И броненосец Татупойу ничего не мог ему на это ответить. Потому что в глубине души, если отбросить всю эту технику и оставить только живую силу, он и сам восхищался этим ленивцем Аем, который умел говорить такие замечательные слова.
Потому что, опять-таки, если отбросить всю ЭТУ технику, мудрость — это удел побежденных.
Так подумал броненосец Татупойу, подумал и тяжело вздохнул, впервые почувствовав себя победителем.
Фаза одиночества
Великое прошлое шистоцеров является залогом их великого будущего и утешением в их убогом настоящем. Мы проходим одиночную фазу развития, живем у себя под кустиками и встречаемся лишь для того, чтобы вспомнить те времена, когда несметные полчища шистоцеров, пустынной саранчи, шли по земле, превращая ее в пустыню.
— Что-то вас давно не видать, — говорит мой сосед, заглядывая ко мне под кустик.
— Да и вас не видать. Лучше всего, чтоб нас было не видать. Это для нас самое безопасное.
А ведь было время, когда шистоцеры жили локоть к локтю, плечо к плечу и умирали только в строю, на марше. Мирная жизнь нас разъединяет, а война объединяет в полки и дивизии, и тогда мы идем по земле, летим над землей и рождаемся и умираем только на марше.
— Что-то у меня ломит суставики, — говорит сосед шистоцер, заглядывая ко мне под кустик.
— А брюшко? Как у вас брюшко?
Глупейшие, нелепейшие разговоры! Мы совершенно не умеем общаться — может быть, потому, что проходим одиночную фазу развития, когда каждый у себя под кустиком, каждый сам по себе.
Тогда, на марше, шистоцеры шли в едином строю, форсируя реки, оставляя за собой безжизненные поля. Их клевали птицы, их давили машины, их жгли огнем и травили смертельными ядами, они гибли миллиардами, но никто не покинул строй. А когда вся их армия взмыла в небо, на земле наступило солнечное затмение.
И здесь, под кустиком, мы представляем, как огненной тучей взмываем над землей, мы слышим металлический звон и чувствуем себя частицей огромного механизма, все сокрушающего и несущего смерть.
— Я хотел бы умереть в строю, — говорит мой сосед, удобно расположившись под кустиком, и я понимаю: не умереть ему хочется, а жить, подольше жить, продлить эту безмятежную одиночную фазу.
— Может, еще удастся, — говорю я. — Друг мой, мы полетим с тобой вместе, локоть к локтю, плечо к плечу. И если я погибну в пути, сложу голову, обещай, что ты расскажешь обо мне будущим поколениям.
— Я умру рядом с тобой, — говорит мой друг. — Нет, я умру вместо тебя…
Мы запеваем старую солдатскую песню.
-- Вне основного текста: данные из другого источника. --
Example hardcoded_quiz_of_two :
  create_quiz Sample.utf8 Sample.cpython Sample.down (py "Rocq") (py "hard") 2
  = ([ py "Creating quiz for topic: 'Rocq', difficulty: 'hard', questions: 2";
       robot :: py " Attempting AI generation...";
       arrows :: py " Sending request to AI model...";
       cross_mark :: py " AI generation failed: 503 Service Unavailable";
       arrows :: py " Using hardcoded quiz" ],
     inr (PDict [
      (py "topic", PStr (py "Rocq"));
      (py "difficulty", PStr (py "hard"));
      (py "questions", PList [
         PDict [ (py "id", PInt 1);
                 (py "question", PStr (py "Sample question 1 for Rocq?"));
                 (py "options", PList [PStr (py "Option A 1"); PStr (py "Option B 1");
                                       PStr (py "Option C 1"); PStr (py "Option D 1")]);
                 (py "correctAnswer", PStr (py "Option A 1")) ];
         PDict [ (py "id", PInt 2);
                 (py "question", PStr (py "Sample question 2 for Rocq?"));
                 (py "options", PList [PStr (py "Option A 2"); PStr (py "Option B 2");
                                       PStr (py "Option C 2"); PStr (py "Option D 2")]);
                 (py "correctAnswer", PStr (py "Option A 2")) ] ]) ])).
Proof. reflexivity. Qed.

Example quiz_for_minus_one :
  snd (create_quiz Sample.utf8 Sample.cpython Sample.down
                   (py "Rocq") (py "hard") (-1))
  = inr (PDict [ (py "topic", PStr (py "Rocq"));
                 (py "difficulty", PStr (py "hard"));
                 (py "questions", PList []) ]).
Proof. reflexivity. Qed.

(** * Further properties *)

(** ** The status of a generation *)


(** ** A request that fails changes nothing *)

Lemma find_one_deleted coll filter d :
  find_one coll filter = Some d -> snd (delete_one coll filter) = 1.
Proof.
  unfold find_one. induction coll as [|x coll IH]; simpl; [discriminate|].
  destruct (matches filter (as_dict x)); [reflexivity|].
  intros H. apply IH in H. destruct (delete_one coll filter). exact H.
Qed.




(** ** The connection *)

Lemma save_globals w data doc available st :
  db (snd (save w data doc available st)) = db st
  /\ collection_name (snd (save w data doc available st)) = collection_name st.
Proof.
  unfold save, saved_with_warning, insert_one, store_in_memory.
  destruct available; [|auto].
  destruct (get_collection w); [auto|].
  destruct (insert_error w); [|auto].
  destruct (insert_applied w); auto.
Qed.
Эта песня когда-то пелась в строю, но мы поем ее у себя под кустиком. Нам не мешают чужие локти и плечи, а также чужие крылья за спиной… Такая у нас фаза. Мы в пустыне только живем, и не нам, не нам превращать землю в пустыню.
Чучело муравья
В копенгагенском зоологическом музее муравьи служат музейными экспонатами. Все остальные экспонаты — чучела, но попробуйте сделать чучело муравья! Гораздо дешевле использовать на этом месте живого.
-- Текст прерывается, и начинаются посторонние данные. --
(** * fillChainDetails: a shallow embedding of [src/data/fillChainDetails.py]

    The script loads a contract registry, fetches per-chain metadata over
    HTTP, merges it into a JSON cache file and writes the cache back.

    Modelling conventions.
    - A Python [str] is a Rocq [string]; each [ascii] stands for the code
      point of the same number (0..255).  Text with code points above 255
      is outside the model.
    - A Python value that comes out of [json.load] / [response.json()] is a
      [json]; Python's [None] is [JNull], a [dict] is an association list in
      insertion order ([JObj]), a [list] is [JArr].  Numbers are integers;
      floating-point numbers are outside the model.
    - Effects (HTTP, stdin, stdout, the file system, sleeping) are threaded
      through a state-and-exception monad [M]; every effect is appended to a
      trace of events.  The network is an oracle that may answer differently
      at every point of the trace.
    - Limits of the interpreter (recursion depth, the bound on the digits of
      an integer conversion, memory) are not modelled. *)

From Stdlib Require Import ZArith NArith List String Ascii Bool Lia.
Import ListNotations.
Open Scope string_scope.

(* ================================================================== *)
(** ** Python strings *)

Module PyStr.

Definition code (c : ascii) : N := N_of_ascii c.

Definition squote : ascii := "'"%char.
Definition dquote : ascii := Eval cbv in ascii_of_nat 34.
Definition backslash : ascii := Eval cbv in ascii_of_nat 92.
Definition tab : ascii := Eval cbv in ascii_of_nat 9.
Definition newline : ascii := Eval cbv in ascii_of_nat 10.
Definition cr : ascii := Eval cbv in ascii_of_nat 13.

(** [str.lower] on one code point below 256: A-Z and the Latin-1 capitals
  U+00C0..U+00DE (except the multiplication sign U+00D7) move up by 32. *)
Definition lower_char (c : ascii) : ascii :=
let n := code c in
if ((65 <=? n) && (n <=? 90))%N then ascii_of_N (n + 32)
else if ((192 <=? n) && (n <=? 222) && negb (n =? 215))%N
     then ascii_of_N (n + 32)
     else c.

Fixpoint lower (s : string) : string :=
match s with
| EmptyString => EmptyString
| String c r => String (lower_char c) (lower r)
end.

(** [s.startswith(p)] *)
Definition startswith (s p : string) : bool := String.prefix p s.

(** [s.endswith(p)] for a one-character [p] *)
Fixpoint ends_with_char (s : string) (c : ascii) : bool :=
match s with
| EmptyString => false
| String a EmptyString => Ascii.eqb a c
| String _ r => ends_with_char r c
end.

(** [sub in s] *)
Fixpoint contains (sub s : string) : bool :=
String.prefix sub s ||
match s with
| EmptyString => false
| String _ r => contains sub r
end.

(** [s.replace(old, new)] for a non-empty [old]: occurrences are replaced
  from left to right and do not overlap.  [skip] counts the characters
  of a match that are still to be dropped. *)
Fixpoint replace_from (old new : string) (skip : nat) (s : string) : string :=
match s with
| EmptyString => EmptyString
| String c r =>
    match skip with
    | S k => replace_from old new k r
    | O =>
        if String.prefix old s
        then new ++ replace_from old new (String.length old - 1) r
        else String c (replace_from old new 0 r)
    end
end.

Definition replace (s old new : string) : string := replace_from old new 0 s.

(** [os.path.join(a, b)] on a POSIX system. *)
Definition path_join (a b : string) : string :=
if startswith b "/" then b
else if (a =? "") || ends_with_char a "/"%char then a ++ b
     else a ++ "/" ++ b.

Fixpoint chars (s : string) : list string :=
match s with
| EmptyString => []
| String c r => String c EmptyString :: chars r
end.

End PyStr.

(* ================================================================== *)
(** ** JSON values and the Python operations the script applies to them *)

#[local] Unset Elimination Schemes.
Inductive json : Type :=
| JNull
| JBool (b : bool)
| JInt (z : Z)
| JStr (s : string)
| JArr (items : list json)
| JObj (fields : list (string * json)).
#[local] Set Elimination Schemes.

(** Python's built-in exceptions that the script can meet. *)
Inductive exn : Type :=
| KeyError (key : string)
| KeyErrorInt (key : Z)
| IndexError
| TypeError
| AttributeError
| ValueError
| EOFError
| FileNotFoundError (path : string)
| JSONDecodeError
| RequestException (kind : nat).

(** The outcome of a computation: a value, a raised exception, or an input
    that left the model (a float or a code point above 255 in a JSON text). *)
Inductive res (A : Type) : Type :=
| Ok (a : A)
| Raise (e : exn)
| OutOfModel.
Arguments Ok {A} a.
Arguments Raise {A} e.
Arguments OutOfModel {A}.

Definition res_bind {A B} (r : res A) (k : A -> res B) : res B :=
  match r with
  | Ok a => k a
  | Raise e => Raise e
  | OutOfModel => OutOfModel
  end.

Module Dict.
Section WithValue.
Context {V : Type}.

(** [d.get(k)] *)
Fixpoint get (k : string) (d : list (string * V)) : option V :=
match d with
| [] => None
| (k', v) :: r => if k' =? k then Some v else get k r
end.

(** [k in d] *)
Definition mem (k : string) (d : list (string * V)) : bool :=
match get k d with Some _ => true | None => false end.

(** [d[k] = v]: an existing key keeps its position, a new key goes last. *)
Fixpoint set (k : string) (v : V) (d : list (string * V)) : list (string * V) :=
match d with
| [] => [(k, v)]
| (k', v') :: r => if k' =? k then (k', v) :: r else (k', v') :: set k v r
end.

(** [{**a, **b}] *)
Definition update (a b : list (string * V)) : list (string * V) :=
fold_left (fun acc kv => set (fst kv) (snd kv) acc) b a.

Definition keys (d : list (string * V)) : list string := map fst d.

(** No key occurs twice, as in every Python [dict]. *)
Fixpoint unique_keys (d : list (string * V)) : bool :=
match d with
| [] => true
| (k, _) :: r => negb (mem k r) && unique_keys r
end.
End WithValue.
End Dict.

Module Py.

(** Truth value of a Python object. *)
Definition truthy (v : json) : bool :=
match v with
| JNull => false
| JBool b => b
| JInt z => negb (z =? 0)%Z
| JStr s => negb (s =? "")
| JArr l => match l with [] => false | _ => true end
| JObj l => match l with [] => false | _ => true end
end.

(** [v.get(k, default)] *)
Definition get (v : json) (k : string) (default : json) : res json :=
match v with
| JObj d => Ok (match Dict.get k d with Some x => x | None => default end)
| _ => Raise AttributeError
end.

(** [v[k]] for a string [k] *)
Definition getitem (v : json) (k : string) : res json :=
match v with
| JObj d => match Dict.get k d with Some x => Ok x | None => Raise (KeyError k) end
| _ => Raise TypeError
end.

(** [v[i]] for a non-negative integer [i] *)
Definition getitem_int (v : json) (i : nat) : res json :=
match v with
| JArr l => match nth_error l i with Some x => Ok x | None => Raise IndexError end
| JStr s => match String.get i s with
            | Some c => Ok (JStr (String c EmptyString))
            | None => Raise IndexError
            end
| JObj _ => Raise (KeyErrorInt (Z.of_nat i))
| _ => Raise TypeError
end.

(** [v[k] = x] for a string [k] *)
Definition setitem (v : json) (k : string) (x : json) : res json :=
match v with
| JObj d => Ok (JObj (Dict.set k x d))
| _ => Raise TypeError
end.

(** [k in v] for a string [k] *)
Definition contains (v : json) (k : string) : res bool :=
match v with
| JObj d => Ok (Dict.mem k d)
| JArr l => Ok (existsb (fun x => match x with JStr s => s =? k | _ => false end) l)
| JStr s => Ok (PyStr.contains k s)
| _ => Raise TypeError
end.

(** [iter(v)] *)
Definition iter (v : json) : res (list json) :=
match v with
| JArr l => Ok l
| JObj d => Ok (map JStr (Dict.keys d))
| JStr s => Ok (map JStr (PyStr.chars s))
| _ => Raise TypeError
end.

(** [v.items()] *)
Definition items (v : json) : res (list (string * json)) :=
match v with
| JObj d => Ok d
| _ => Raise AttributeError
end.

(** [v.keys()] *)
Definition keys (v : json) : res (list string) :=
match v with
| JObj d => Ok (Dict.keys d)
| _ => Raise AttributeError
end.

(** [len(v)] *)
Definition len (v : json) : res nat :=
match v with
| JObj d => Ok (List.length d)
| JArr l => Ok (List.length l)
| JStr s => Ok (String.length s)
| _ => Raise TypeError
end.

(** A method of [str] called on [v]: any other type has no such attribute. *)
Definition as_str (v : json) : res string :=
match v with
| JStr s => Ok s
| _ => Raise AttributeError
end.

(** [{**a, **b}]: both have to be mappings. *)
Definition merge (a b : json) : res json :=
match a, b with
| JObj da, JObj db => Ok (JObj (Dict.update da db))
| _, _ => Raise TypeError
end.

(** [l[0]] on a Python list *)
Definition first {A} (l : list A) : res A :=
match l with
| x :: _ => Ok x
| [] => Raise IndexError
end.

End Py.

(* ================================================================== *)
(** ** Python's [str()], [repr()] and [int()] on the values of the model *)

Module Dec.

Definition digit_char (d : N) : ascii := ascii_of_N (48 + d).

(** The decimal digits of [n], most significant first, in front of [acc].
  [fuel] bounds the number of digits. *)
Fixpoint digits (fuel : nat) (n : N) (acc : string) : string :=
match fuel with
| O => acc
| S f =>
    let acc' := String (digit_char (n mod 10)) acc in
    if (n <? 10)%N then acc' else digits f (n / 10) acc'
end.

Definition of_N (n : N) : string := digits (S (N.to_nat (N.log2 n))) n "".

(** [int.__repr__] *)
Definition of_Z (z : Z) : string :=
match z with
| Z0 => "0"
| Zpos p => of_N (Npos p)
| Zneg p => "-" ++ of_N (Npos p)
end.

Definition hex_char (d : N) : ascii :=
if (d <? 10)%N then ascii_of_N (48 + d) else ascii_of_N (87 + d).

Definition is_digit (c : ascii) : bool :=
let n := PyStr.code c in ((48 <=? n) && (n <=? 57))%N.

Definition digit_val (c : ascii) : N := (PyStr.code c - 48)%N.

End Dec.

Module PyRepr.

Definition squote : ascii := "'"%char.
Definition dquote : ascii := Eval cbv in ascii_of_nat 34.
Definition backslash : ascii := "\"%char.

(** [str.isprintable] on one code point below 256. *)
Definition printable (c : ascii) : bool :=
let n := PyStr.code c in
(((32 <=? n) && (n <=? 126)) || ((161 <=? n) && negb (n =? 173)))%N.

Definition hex2 (n : N) : string :=
String (Dec.hex_char (n / 16)) (String (Dec.hex_char (n mod 16)) EmptyString).

Definition repr_char (quote c : ascii) : string :=
let n := PyStr.code c in
if Ascii.eqb c quote || Ascii.eqb c backslash then String backslash (String c EmptyString)
else if (n =? 9)%N then String backslash "t"
else if (n =? 10)%N then String backslash "n"
else if (n =? 13)%N then String backslash "r"
else if printable c then String c EmptyString
else String backslash (String "x"%char (hex2 n)).

Fixpoint has_char (c : ascii) (s : string) : bool :=
match s with
| EmptyString => false
| String a r => Ascii.eqb a c || has_char c r
end.

Fixpoint repr_chars (quote : ascii) (s : string) : string :=
match s with
| EmptyString => EmptyString
| String c r => repr_char quote c ++ repr_chars quote r
end.

(** [repr(s)] for a string: single quotes unless the text holds a single
  quote and no double quote. *)
Definition repr_str (s : string) : string :=
let quote := if has_char squote s && negb (has_char dquote s) then dquote else squote in
String quote (repr_chars quote s ++ String quote EmptyString).

Fixpoint repr (v : json) : string :=
match v with
| JNull => "None"
| JBool true => "True"
| JBool false => "False"
| JInt z => Dec.of_Z z
| JStr s => repr_str s
| JArr l =>
    "[" ++
    (fix go (l : list json) : string :=
       match l with
       | [] => ""
       | x :: r => match r with
                   | [] => repr x
                   | _ => repr x ++ ", " ++ go r
                   end
       end) l ++ "]"
| JObj d =>
    "{" ++
    (fix go (d : list (string * json)) : string :=
       match d with
       | [] => ""
       | (k, x) :: r => match r with
                        | [] => repr_str k ++ ": " ++ repr x
                        | _ => repr_str k ++ ": " ++ repr x ++ ", " ++ go r
                        end
       end) d ++ "}"
end.

(** [str(v)] *)
Definition str (v : json) : string :=
match v with
| JStr s => s
| _ => repr v
end.

(** White space for [int()]: the C white space, and the Unicode white
  space above 126 (U+0085, U+00A0), which [int] turns into blanks. *)
Definition int_space (c : ascii) : bool :=
let n := PyStr.code c in
(((9 <=? n) && (n <=? 13)) || (n =? 32) || (n =? 133) || (n =? 160))%N.

Fixpoint all_space (s : string) : bool :=
match s with
| EmptyString => true
| String c r => int_space c && all_space r
end.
И вот живет в музее муравей, сам живой, а работает чучелом. Не он один работает чучелом, хотя многие делают вид, что у них другая, более осмысленная работа. Потому что с чучела какой спрос? Живешь за стеклянной витриной, в государственном муравейнике. А рядом по телевизору всю твою жизнь показывают в увеличенном виде. Какой муравей может мечтать, чтоб его показывали по телевизору?
Плохо только, что свои не могут посмотреть. Они внутри витрины живут, а телевизор повернут экраном наружу. Выберется муравей из витрины, чтоб по телевизору себя посмотреть, а там зазевается, с кем-то заговорится — и поползет от витрины к витрине, разглядывая, как там настоящие чучела живут.
Ничего не скажешь, красиво чучела живут. Какое разнообразие, какое богатство природы! Тут тебе и тропики, тут тебе и арктические льды. Умеют чучела жить, умеют устраиваться. Станешь им рассказывать про свою насекомую жизнь, а они и не слышат. И головы в твою сторону не повернут. Такие важные, неподвижные. Это называется: манера держаться. Что бы тебе ни говорили, а ты как глухой. Держишь себя в руках, не поддаешься соблазну.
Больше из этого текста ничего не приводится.